● **Exercise goal**
Taking the line with "SubjectDN_SerialNumber_Presence := Optional;" as the first and the last line of the entries as the final one, copy that span exactly.

━━━━━ Dataset records ━━━━━

Definition set_HashAlgorithm (req : Request) (h : string) : Request :=
  {| req_CSR := req_CSR req; req_Subject := req_Subject req;
     req_SAN := req_SAN req; req_Validity := req_Validity req;
     req_Signature := {| HashAlgorithm := h |} |}.

Definition err_cn_required : error :=
  errors_New "atlas validation policy requires subject common name, but CSR did not contain one".
Definition err_sn_required : error :=
  errors_New "atlas validation policy requires subject serial number, but CSR did not contain one".
Definition err_sans_missing : error :=
  errors_New "atlas validation policy requires additional SANs not present in the provided CSR".
Definition err_key_mismatch (csr_alg atlas_alg : string) : error :=
  errors_New ("csr public key type doesn't match Atlas account pubic key type: CSR - "
              ++ csr_alg ++ "Atlas - " ++ atlas_alg).
Definition err_key_format : error :=
  errors_New "atlas account does not support pkcs10 key format, update atlas account".

(** Lines 100-108. *)
Definition subject_common_name (vp : Policy) (csr : CertificateRequest)
    (req : Request) : result Request :=
  let cn := CommonName (csr_Subject csr) in
  let req1 :=
    if Z.eqb (SubjectDN_CommonName_Presence vp) Required then
      if String.eqb cn "" then Err err_cn_required
      else Ok (set_CommonName req cn)
    else Ok req in
  match req1 with
  | Err e => Err e
  | Ok req1 =>
      Ok (if Z.eqb (SubjectDN_CommonName_Presence vp) Optional
          then set_CommonName req1 cn else req1)
  end.

(** Lines 111-119. *)
Definition subject_serial_number (vp : Policy) (csr : CertificateRequest)
    (req : Request) : result Request :=
  let sn := SerialNumber (csr_Subject csr) in
  let req1 :=
    if Z.eqb (SubjectDN_SerialNumber_Presence vp) Required then
      if String.eqb sn "" then Err err_sn_required
      else Ok (set_SerialNumber req sn)
    else Ok req in
  match req1 with
  | Err e => Err e
  | Ok req1 =>
      Ok (if Z.eqb (SubjectDN_SerialNumber_Presence vp) Optional
          then set_SerialNumber req1 sn else req1)
  end.

(** Lines 122-130. *)
Definition populate_dns_names (vp : Policy) (csr : CertificateRequest)
    (req : Request) : Request :=
  let p := SAN_DNSNames vp in
  if negb (Static p) && (0 <? MaxCount p) then
    let req1 :=
      if Z.of_nat (length (csr_DNSNames csr)) <? MaxCount p
      then set_DNSNames req (san_DNSNames (req_SAN req) ++ csr_DNSNames csr)
      else req in
    if negb (String.eqb (dn_CommonName (req_Subject req1)) "")
       && (Z.of_nat (length (csr_DNSNames (req_CSR req1))) <? MaxCount p)
    then set_DNSNames req1
           (san_DNSNames (req_SAN req1) ++ [dn_CommonName (req_Subject req1)])
    else req1
  else req.

(** Lines 132-136. *)
Definition populate_ip_addresses (vp : Policy) (csr : CertificateRequest)
    (req : Request) : Request :=
  let p := SAN_IPAddresses vp in
  if negb (Static p) && (0 <? MaxCount p) then
    if Z.of_nat (length (csr_IPAddresses csr)) <? MaxCount p
    then set_IPAddresses req (san_IPAddresses (req_SAN req) ++ csr_IPAddresses csr)
    else req
  else req.

(** Line 138: the counts of the request as populated. *)
Definition sans_missing (vp : Policy) (req : Request) : bool :=
  (Z.of_nat (length (san_DNSNames (req_SAN req))) <? MinCount (SAN_DNSNames vp))
  || (Z.of_nat (length (san_IPAddresses (req_SAN req)))
        <? MinCount (SAN_IPAddresses vp)).

(** Lines 138-140. *)
Definition check_san_counts (vp : Policy) (req : Request) : result unit :=
  if sans_missing vp req then Err err_sans_missing else Ok tt.

(** Lines 142-144. *)
Definition check_key_type (vp : Policy) (csr : CertificateRequest) : result unit :=
  let atlas := KeyType_String (PublicKey_KeyType vp) in
  let mine := PublicKeyAlgorithm_String (csr_PublicKeyAlgorithm csr) in
  if negb (String.eqb atlas mine) then Err (err_key_mismatch mine atlas)
  else Ok tt.

(** Lines 146-148. *)
Definition check_key_format (vp : Policy) : result unit :=
  if negb (KeyFormat_eqb (PublicKey_KeyFormat vp) PKCS10)
  then Err err_key_format else Ok tt.

Definition index_out_of_range : string :=
  "runtime error: index out of range [0] with length 0".

(** Lines 150-152: [List[0]] panics on an empty list. *)
Definition select_hash (vp : Policy) (req : Request) : go_outcome Request :=
  if Z.eqb (HashAlgorithm_Presence vp) 2 then
    match HashAlgorithm_List vp with
    | [] => Panicked index_out_of_range
    | h :: _ => Returned (set_HashAlgorithm req h)
    end
  else Returned req.

(** A statement that may panic. *)
Definition may_panic {A} (o : go_outcome A) : M A :=
  match o with Returned a => ret a | Panicked s => go_panic s end.

(** [append(s, xs...)] on a byte slice: appending nothing to nil is nil. *)
Definition go_append (s : option bytes) (xs : bytes) : option bytes :=
  match s, xs with
  | None, [] => None
  | None, _ => Some xs
  | Some a, _ => Some (a ++ xs)
  end.

Definition cert_block (c : Certificate) : Pem.Block :=
  {| Pem.blk_Type := "CERTIFICATE"; Pem.blk_Bytes := Raw c |}.

(** Lines 167-175. *)
Definition encode_chain (caChainList : list Certificate) : option bytes :=
  fold_left (fun caChain c => go_append caChain (Pem.EncodeToMemory (cert_block c)))
    caChainList None.

(** Lines 71-183. *)
Definition Sign_body (L : Lib) (o : hvcaSigner) (now : Z) (csrBytes : bytes)
  : M sign_ret :=
  r_clnt <- call ev_NewClient (NewClient L (config o)) ;;
  clnt <- check r_clnt ;;
  csr <- check (from_lib (parseCSR L csrBytes)) ;;
  let req := init_request csr now in
  r_vp <- call ev_Policy (Client_Policy L clnt) ;;
  vp <- check r_vp ;;
  req <- check (subject_common_name vp csr req) ;;
  req <- check (subject_serial_number vp csr req) ;;
  let req := populate_dns_names vp csr req in
  let req := populate_ip_addresses vp csr req in
  _ <- check (check_san_counts vp req) ;;
  _ <- check (check_key_type vp csr) ;;
  _ <- check (check_key_format vp) ;;
  req <- may_panic (select_hash vp req) ;;
  r_serial <- call (ev_CertificateRequest req) (Client_CertificateRequest L clnt req) ;;
  serial <- check r_serial ;;
  r_info <- call (ev_CertificateRetrieve serial) (Client_CertificateRetrieve L clnt serial) ;;
  info <- check r_info ;;
  r_chain <- call ev_TrustChain (Client_TrustChain L clnt) ;;
  caChainList <- check r_chain ;;
  ret (Some (Pem.EncodeToMemory (cert_block (X509 info))),
       encode_chain caChainList, None).

(** [Sign]: the remote calls it made, and its outcome. *)
Definition Sign (L : Lib) (o : hvcaSigner) (now : Z) (csrBytes : bytes)
  : list event * go_outcome sign_ret :=
  match Sign_body L o now csrBytes [] with
  | (tr, Next r) => (tr, Returned r)
  | (tr, Return r) => (tr, Returned r)
  | (tr, Panic s) => (tr, Panicked s)
  end.

(** ** A sample CA and library, for concrete runs *)

Definition sample_lib (vp : Policy) (csr : CertificateRequest) (leaf : bytes)
    (chain : list Certificate) : Lib :=
  {| ParseCertificate := fun b =>
       match b with [] => LErr "x509: malformed certificate"
                  | _ => LOk {| Raw := b |} end;
     ParsePKCS1PrivateKey := fun b => LOk {| key_parser := PKCS1; key_der := b |};
     ParsePKCS8PrivateKey := fun b => LOk {| key_parser := PKCS8; key_der := b |};
     Config_Validate := fun _ => None;
     NewClient := fun oc =>
       match oc with
       | Some c => LOk {| clnt_config := Some c |}
       | None => LErr "no configuration"
       end;
     Client_Policy := fun _ => LOk vp;
     Client_CertificateRequest := fun _ _ => LOk 42;
     Client_CertificateRetrieve := fun _ _ => LOk {| X509 := {| Raw := leaf |} |};
     Client_TrustChain := fun _ => LOk chain;
     parseCSR := fun _ => LOk csr |}.

Definition sample_config : Config :=
  {| APIKey := "key"; APISecret := "secret"; URL := "https://emea.api.hvca.globalsign.com:8443/v2";
     TLSCert := Some {| Raw := [x01] |}; TLSKey := Some {| key_parser := PKCS1; key_der := [x02] |} |}.

Definition sample_signer : hvcaSigner := {| config := Some sample_config |}.

(** The policy of the end-to-end scenario: common name required, no SAN
    requirement, RSA keys, PKCS#10, hash required with [SHA256]. *)
Definition sample_policy : Policy :=
  {| SubjectDN_CommonName_Presence := Required;
     SubjectDN_SerialNumber_Presence := Optional;
     SAN_DNSNames := {| Static := false; MinCount := 0; MaxCount := 0 |};
     SAN_IPAddresses := {| Static := false; MinCount := 0; MaxCount := 0 |};
     PublicKey_KeyType := hv_RSA;
     PublicKey_KeyFormat := PKCS10;
     HashAlgorithm_Presence := Required;
     HashAlgorithm_List := ["SHA256"] |}.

━━━━━

● **Response box**
     SubjectDN_SerialNumber_Presence := Optional;
     SAN_DNSNames := {| Static := false; MinCount := 0; MaxCount := 0 |};
     SAN_IPAddresses := {| Static := false; MinCount := 0; MaxCount := 0 |};
     PublicKey_KeyType := hv_RSA;
     PublicKey_KeyFormat := PKCS10;
     HashAlgorithm_Presence := Required;
     HashAlgorithm_List := ["SHA256"] |}.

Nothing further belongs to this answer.